(** The four outcomes, by the steps of the status. *)
Lemma review_action state plan_id review :
  _leader_review_core state plan_id = Ok review ->
  exists status rows ds replies,
    plan_status state plan_id = Ok status /\ state_list "replies" state = Ok rows /\ rows = PDict <$> ds
    /\ keyed_by (dget "message_id") ds = Ok replies
    /\ let steps := pv_steps status in
       let waiting := existsb (fun s => in_flight s && negb (answered replies s)) steps in
       let done_ := existsb (fun s => in_flight s && answered replies s) steps in
       dget "next_action" review =
         PStr (if existsb (status_is "approved") steps then "dispatch_approved"
               else if waiting then "wait_for_reply"
               else if done_ && negb (existsb waits_for_approval steps) then "summarize"
               else "wait_for_approval").
Proof.
  unfold _leader_review_core. intros (status & Hst & (rows & Hrows & (ds & Hds & (replies & Hrep & Hr)%bind_Ok)%bind_Ok)%bind_Ok)%bind_Ok.
  apply mapR_as_dict in Hds. exists status, rows, ds, replies. do 4 (split; [done|]). cbv zeta.
  destruct (find_first (status_is "approved") (pv_steps status)) as [step|] eqn:Hfirst.
  { assert (existsb (status_is "approved") (pv_steps status) = true) as ->.
    { apply not_false_iff_true. intros Hn%find_first_is_None. congruence. }
    by injection Hr as <-. }
  rewrite (proj1 (find_first_is_None _ _) Hfirst). apply bind_Ok in Hr as ([w c] & Hfold & Hr).
  apply review_fold in Hfold as [Hw Hc]. cbn [app length] in Hw, Hc.
  set (waits := List.filter (fun s => in_flight s && negb (answered replies s)) (pv_steps status)) in *.
  destruct w as [|step w'].
  - assert (existsb (fun s => in_flight s && negb (answered replies s)) (pv_steps status) = false) as ->.
    { apply not_true_iff_false. rewrite existsb_filter. fold waits. intros Hne; by apply Hne. }
    destruct (existsb (fun s => in_flight s && answered replies s) (pv_steps status)) eqn:Hdone.
    + apply existsb_filter in Hdone. destruct c as [|r c].
      { by destruct (List.filter (fun s => in_flight s && answered replies s) (pv_steps status)). }
      destruct (existsb waits_for_approval (pv_steps status)) eqn:Hp.
      * apply existsb_filter in Hp. destruct (List.filter waits_for_approval _); [done|]. by injection Hr as <-.
      * destruct (List.filter waits_for_approval _) eqn:Hf; [by injection Hr as <-|].
        assert (Hne : List.filter waits_for_approval (pv_steps status) <> []) by (by rewrite Hf).
        apply existsb_filter in Hne. congruence.
    + assert (c = []) as ->.
      { destruct c; [done|]. assert (Hne : List.filter (fun s => in_flight s && answered replies s) (pv_steps status) <> [])
          by (by destruct (List.filter (fun s => in_flight s && answered replies s) (pv_steps status))).
        apply existsb_filter in Hne. congruence. }
      by injection Hr as <-.
  - assert (existsb (fun s => in_flight s && negb (answered replies s)) (pv_steps status) = true) as ->.
    { apply existsb_filter. fold waits. by rewrite <- Hw. }
    by injection Hr as <-.
Qed.
End gate.

(** ** The dispatch loop *)

Definition agent_of (a : dict) : pyval := dget "agent_id" a.

(** The approval with this identity stands as dispatched under a message. *)
Definition marked (state : dict) (id m : string) : Prop :=
  exists pre a post, state_list "approvals" state = Ok ((PDict <$> pre) ++ PDict a :: post)
    /\ Forall (fun x => dget "approval_id" x <> PStr id) pre
    /\ dget "approval_id" a = PStr id /\ dget "status" a = PStr "dispatched" /\ dget "message_id" a = PStr m.

Lemma state_list_lookup key s s' : dlookup key s = dlookup key s' -> state_list key s = state_list key s'.
Proof. unfold state_list. by intros ->. Qed.

Lemma split_rows {A} (pre pre' : list A) a a' post post' :
  pre ++ a :: post = pre' ++ a' :: post' ->
  (pre = pre' /\ a = a' /\ post = post')
  \/ (exists mid, pre' = pre ++ a :: mid /\ post = mid ++ a' :: post')
  \/ (exists mid, pre = pre' ++ a' :: mid /\ post' = mid ++ a :: post).
Proof.
  revert pre'. induction pre as [|x pre IH]; intros [|y pre'] Heq; injection Heq as Hx Hl; subst.
  - by left.
  - right; left. by exists pre'.
  - right; right. by exists pre.
  - destruct (IH _ Hl) as [(-> & -> & ->)|[(mid & -> & ->)|(mid & -> & ->)]]; [by left|right; left|right; right]; by exists mid.
Qed.

Lemma PDict_rows_inj (l k : list dict) : PDict <$> l = PDict <$> k -> l = k.
Proof. apply list_fmap_eq_inj. by intros ? ? [= ->]. Qed.

(** Marking one approval keeps the marks of the others. *)
Lemma marked_other s s' id m id' pre a post a' :
  marked s id m -> id <> id' ->
  state_list "approvals" s = Ok ((PDict <$> pre) ++ PDict a :: post) ->
  dget "approval_id" a = PStr id' -> dget "approval_id" a' = PStr id' ->
  state_list "approvals" s' = Ok ((PDict <$> pre) ++ PDict a' :: post) ->
  marked s' id m.
Proof.
  intros (pre0 & a0 & post0 & Hs & Hpre0 & Hid0 & Hst & Hm) Hne Hrows Ha Ha' Hs'.
  rewrite Hs in Hrows. injection Hrows as Hrows. apply split_rows in Hrows as [(_ & [= ->] & _)|[(mid & Hp & Hq)|(mid & Hp & Hq)]].
  - congruence.
  - (* the marked row comes first *)
    apply fmap_app_inv in Hp as (p1 & p2 & Hp1 & Hp2 & ->).
    destruct p2 as [|x p2]; [done|]. injection Hp2 as -> Hmid. apply PDict_rows_inj in Hp1 as ->.
    rewrite fmap_app, <- app_assoc in Hs'. exists p1, x, ((PDict <$> p2) ++ PDict a' :: post). by split_and!.
  - (* the changed row comes first *)
    apply fmap_app_inv in Hp as (p1 & p2 & Hp1 & Hp2 & ->).
    destruct p2 as [|x p2]; [done|]. injection Hp2 as -> Hmid. apply PDict_rows_inj in Hp1 as ->.
    apply Forall_app in Hpre0 as [Hq1 [Hq2 Hq3]%Forall_cons].
    exists (p1 ++ a' :: p2), a0, post0. split.
    { rewrite Hs', Hq, fmap_app, <- app_assoc. cbn [fmap list_fmap app]. by rewrite Hmid. }
    split; [|done]. apply Forall_app. split; [done|]. constructor; [congruence|done].
Qed.
(** * The live voice session of App.tsx: playback scheduling, barge-in,
      tool dispatch and teardown

    A shallow embedding of the session code of [src/App.tsx]
    ([stopAllAudio], [handleToolCall], [connectToJarvis] with its [onopen],
    [onmessage], [onclose] and [onerror] callbacks, the [onended] closure,
    [disconnect], [toggleAGI], [toggleVision] and the end-call button)
    together with the contact table of the types module.

    - React state and refs are the fields of one record, [State]; a setter
      [setX v] is an immediate update of field [X].
    - The code is asynchronous: an [async] function runs until its first
      [await] on the network or on the decoder and is resumed later, after
      other callbacks may have run.  [Proc] is a resumption monad over
      [State] with exceptions: a computation finishes, raises, or is
      suspended together with its continuation, which reads the state it is
      resumed in.
    - Time is the output [AudioContext]'s [currentTime], a rational number of
      seconds.  An [AudioBuffer] carries its length in sample frames and its
      sample rate; its duration is their quotient, as in Web Audio.
    - The event loop takes one event at a time: an inbound message, the
      settling of an awaited promise, a clock reading, the end of a source
      node, the closing of the transport, a disconnect request.  [Shell]
      adds the handshake, which parks at the microphone request and at the
      opening of the channel, the mode switch, the vision toggle and the
      end-call button.

    Left out: the capture processor that [onopen] wires to the microphone,
    the interval that sends camera frames, the install prompt and the
    deletion of reminders; the random ids and the timestamps of log entries
    and reminders.  The Frame Codec, whose code is not among the sources, is
    modelled from its specification in [Codec]. *)

From Stdlib Require Import QArith Qminmax Qround Qabs Lqa Lia ZArith Ascii String.
From stdpp Require Import base list strings gmap.

Local Open Scope string_scope.
Local Open Scope list_scope.

(* ================================================================== *)
(** * JavaScript values and exceptions *)
(* ================================================================== *)

(** A primitive argument value.  A Number is carried by its [ToString]
    image: the handlers only ever interpolate it into a template literal,
    test its truthiness or try to call a string method on it.  A missing
    property ([undefined]) is an absent key. *)
Inductive JSVal : Type :=
| VString (s : string)
| VNumber (shown : string).

(** A thrown value; [e.message] is what the handlers read. *)
Record JSError : Type := mkError { err_name : string; err_message : string }.

Definition TypeError (m : string) : JSError := mkError "TypeError" m.

(** Synchronous expression evaluation: an exception or a value. *)
Definition Result (A : Type) : Type := JSError + A.

(** [args.key], where [args] itself may be [undefined]. *)
Definition get_prop (args : option (gmap string JSVal)) (key : string)
  : Result (option JSVal) :=
  match args with
  | None =>
      inl (TypeError ("Cannot read properties of undefined (reading '" +:+ key +:+ "')"))
  | Some o => inr (o !! key)
  end.

Definition lower_ascii (c : ascii) : ascii :=
  let n := Ascii.N_of_ascii c in
  if (65 <=? n)%N && (n <=? 90)%N then Ascii.ascii_of_N (n + 32) else c.

Fixpoint toLowerCase (s : string) : string :=
  match s with
  | EmptyString => EmptyString
  | String c r => String (lower_ascii c) (toLowerCase r)
  end.

(** [v.toLowerCase()] for a property value [v]. *)
Definition call_toLowerCase (v : option JSVal) : Result string :=
  match v with
  | None =>
      inl (TypeError "Cannot read properties of undefined (reading 'toLowerCase')")
  | Some (VNumber _) => inl (TypeError "toLowerCase is not a function")
  | Some (VString s) => inr (toLowerCase s)
  end.

(** [`${v}`] *)
Definition show (v : option JSVal) : string :=
  match v with
  | None => "undefined"
  | Some (VString s) => s
  | Some (VNumber n) => n
  end.

(** JavaScript truthiness of a property value. *)
Definition truthy (v : option JSVal) : bool :=
  match v with
  | None => false
  | Some (VString s) => negb (String.eqb s "")
  | Some (VNumber n) => negb (String.eqb n "0" || String.eqb n "NaN")
  end.

(* ================================================================== *)
(** * Data of the types module *)
(* ================================================================== *)

Record Contact : Type := mkContact { name : string; number : string }.

Record PhoneState : Type := mkPhoneState {
  isInCall : bool;
  activeContact : option Contact;
  callDuration : Z
}.

Record Reminder : Type := mkReminder {
  task : option JSVal;
  time : JSVal;
  completed : bool
}.

Inductive LogType : Type := info | action | error | system.

Record LogEntry : Type := mkLog { log_message : string; log_type : LogType }.

Record SearchResult : Type := mkSearchResult { title : string; url : string }.

Definition MOCK_CONTACTS : list Contact :=
  [ mkContact "Mom" "9876543210";
    mkContact "Dad" "9123456789";
    mkContact "Boss" "8888888888";
    mkContact "Pepper" "7777777777";
    mkContact "Happy" "9999999999" ].

(* ================================================================== *)
(** * Wire messages *)
(* ================================================================== *)

Record FunctionCall : Type := mkCall {
  fc_id : string;
  fc_name : string;
  fc_args : option (gmap string JSVal)
}.

Record ToolResponse : Type := mkResponse {
  resp_id : string;
  resp_name : string;
  resp_result : string
}.

Record InlineData : Type := mkInline { data : option string }.
Record Part : Type := mkPart { inlineData : option InlineData }.
Record Web : Type := mkWeb { web_title : string; web_uri : string }.
Record GroundingChunk : Type := mkChunk { web : option Web }.
(** * EnvMon4: civil time, the five-minute sampling gate, the EEPROM
      signature and the log record of the environment monitor sketch

    The development embeds [src/EnvMon4.ino] (the 16x2 LCD sketch; the
    second sketch shares [validSignature], [writeSignature] and [setClock]
    verbatim).  Functions of the sketch keep their names.  The Arduino
    libraries the sketch links against (Time, Timezone, DS3232RTC, EEPROM,
    Stream, SD) are not part of the repository sources; what the sketch
    needs from them is modelled in the modules [TimeLib], [Timezone] and
    [Arduino] below, each definition saying where it comes from. *)

From stdpp Require Import gmap list.
From Stdlib Require Import ZArith List String Ascii Bool Lia.
From Stdlib Require Import Floats.SpecFloat.
Import ListNotations.

Local Open Scope Z_scope.

(* ================================================================== *)
(** * The Time library: seconds since 1970 and the civil calendar      *)
(* ================================================================== *)

Module TimeLib.

(** Modelled from the spec: the Time library ([second], [minute], [hour],
    [day], [month], [year], [weekday], [makeTime]) is missing from src/.
    An Instant is "an integer count of seconds since a fixed epoch"
    (section 3); the epoch is 1970-01-01T00:00:00Z and the calendar is the
    Gregorian one, as the scenarios of section 8 require.  Instants are
    integers; the library's [time_t] holds the values [0 .. 2^32 - 1]. *)

Definition SECS_PER_MIN : Z := 60.
Definition SECS_PER_HOUR : Z := 3600.
Definition SECS_PER_DAY : Z := 86400.

Definition time_t_max : Z := 2 ^ 32.

Definition LEAP_YEAR (y : Z) : bool :=
  (y mod 4 =? 0) && (negb (y mod 100 =? 0) || (y mod 400 =? 0)).

Definition year_days (y : Z) : Z := if LEAP_YEAR y then 366 else 365.

Definition monthDays (leap : bool) (m : Z) : Z :=
  if m =? 2 then (if leap then 29 else 28)
  else if (m =? 4) || (m =? 6) || (m =? 9) || (m =? 11) then 30
  else if (1 <=? m) && (m <=? 12) then 31
  else 0.

(** The year loop counts whole years off the day number; the year field of
    the library is a byte offset from 1970, hence the bound of 256 turns. *)
Fixpoint year_loop (fuel : nat) (y days : Z) : Z * Z :=
  match fuel with
  | O => (y, days)
  | S k =>
      if days <? year_days y then (y, days)
      else year_loop k (y + 1) (days - year_days y)
  end.

Fixpoint month_loop (fuel : nat) (leap : bool) (m days : Z) : Z * Z :=
  match fuel with
  | O => (m, days)
  | S k =>
      if days <? monthDays leap m then (m, days)
      else month_loop k leap (m + 1) (days - monthDays leap m)
  end.

Definition elapsedDays (t : Z) : Z := t / SECS_PER_DAY.

Definition second (t : Z) : Z := t mod 60.
Definition minute (t : Z) : Z := (t / 60) mod 60.
Definition hour (t : Z) : Z := (t / 3600) mod 24.

(** Sunday is day 1; 1970-01-01 was a Thursday (day 5). *)
Definition weekday (t : Z) : Z := (elapsedDays t + 4) mod 7 + 1.

Definition year (t : Z) : Z := fst (year_loop 256 1970 (elapsedDays t)).

Definition month (t : Z) : Z :=
  let '(y, d) := year_loop 256 1970 (elapsedDays t) in
  fst (month_loop 11 (LEAP_YEAR y) 1 d).

Definition day (t : Z) : Z :=
  let '(y, d) := year_loop 256 1970 (elapsedDays t) in
  snd (month_loop 11 (LEAP_YEAR y) 1 d) + 1.

(** Broken-down time; [Year] is the offset from 1970. *)
Record tmElements_t : Type := mk_tm {
  Second : Z; Minute : Z; Hour : Z; Day : Z; Month : Z; Year : Z
}.

Definition CalendarYrToTm (y : Z) : Z := y - 1970.
Definition tmYearToCalendar (y : Z) : Z := y + 1970.
Definition y2kYearToTm (y : Z) : Z := y + 30.

(** Days from 1970-01-01 to January 1st of year [1970 + n]. *)
Fixpoint days_to_year (n : nat) : Z :=
  match n with
  | O => 0
  | S k => days_to_year k + year_days (1970 + Z.of_nat k)
  end.

(** Days from January 1st to the first of month [1 + n] of a year. *)
Fixpoint days_to_month (leap : bool) (n : nat) : Z :=
  match n with
  | O => 0
  | S k => days_to_month leap k + monthDays leap (1 + Z.of_nat k)
  end.

Definition makeTime (tm : tmElements_t) : Z :=
  (days_to_year (Z.to_nat (Year tm))
   + days_to_month (LEAP_YEAR (tmYearToCalendar (Year tm)))
                   (Z.to_nat (Month tm - 1))
   + (Day tm - 1)) * SECS_PER_DAY
  + Hour tm * SECS_PER_HOUR + Minute tm * SECS_PER_MIN + Second tm.

Definition yearStart (y : Z) : Z :=
  days_to_year (Z.to_nat (y - 1970)) * SECS_PER_DAY.

(** Days in the [n] years that start with year [y0]. *)
Fixpoint span (y0 : Z) (n : nat) : Z :=
  match n with
  | O => 0
  | S k => year_days y0 + span (y0 + 1) k
  end.

End TimeLib.

Import TimeLib.

(* ================================================================== *)
(** * The Timezone library: the rule pair and the two conversions       *)
(* ================================================================== *)

Module Timezone.

(** Modelled from the spec: the Timezone library (the [TimeChangeRule]
    record, [toLocal], [toUTC], [writeRules] and the constructor that reads
    the rules back) is missing from src/.  Section 3 gives the record,
    section 4.1 the two conversions, section 6 the layout in the
    non-volatile store. *)

(** The ordinals, days and months are small integers: [week], [dow],
    [month] and [hour] are bytes of the rule, [offset] is an [int]. *)
Definition Last : Z := 0.
Definition First : Z := 1.
Definition Second : Z := 2.
Definition Third : Z := 3.
Definition Fourth : Z := 4.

Activity: Once you have counted every line in the listing that holds the string "Lemma", give that number and nothing else.

Exercise result: 5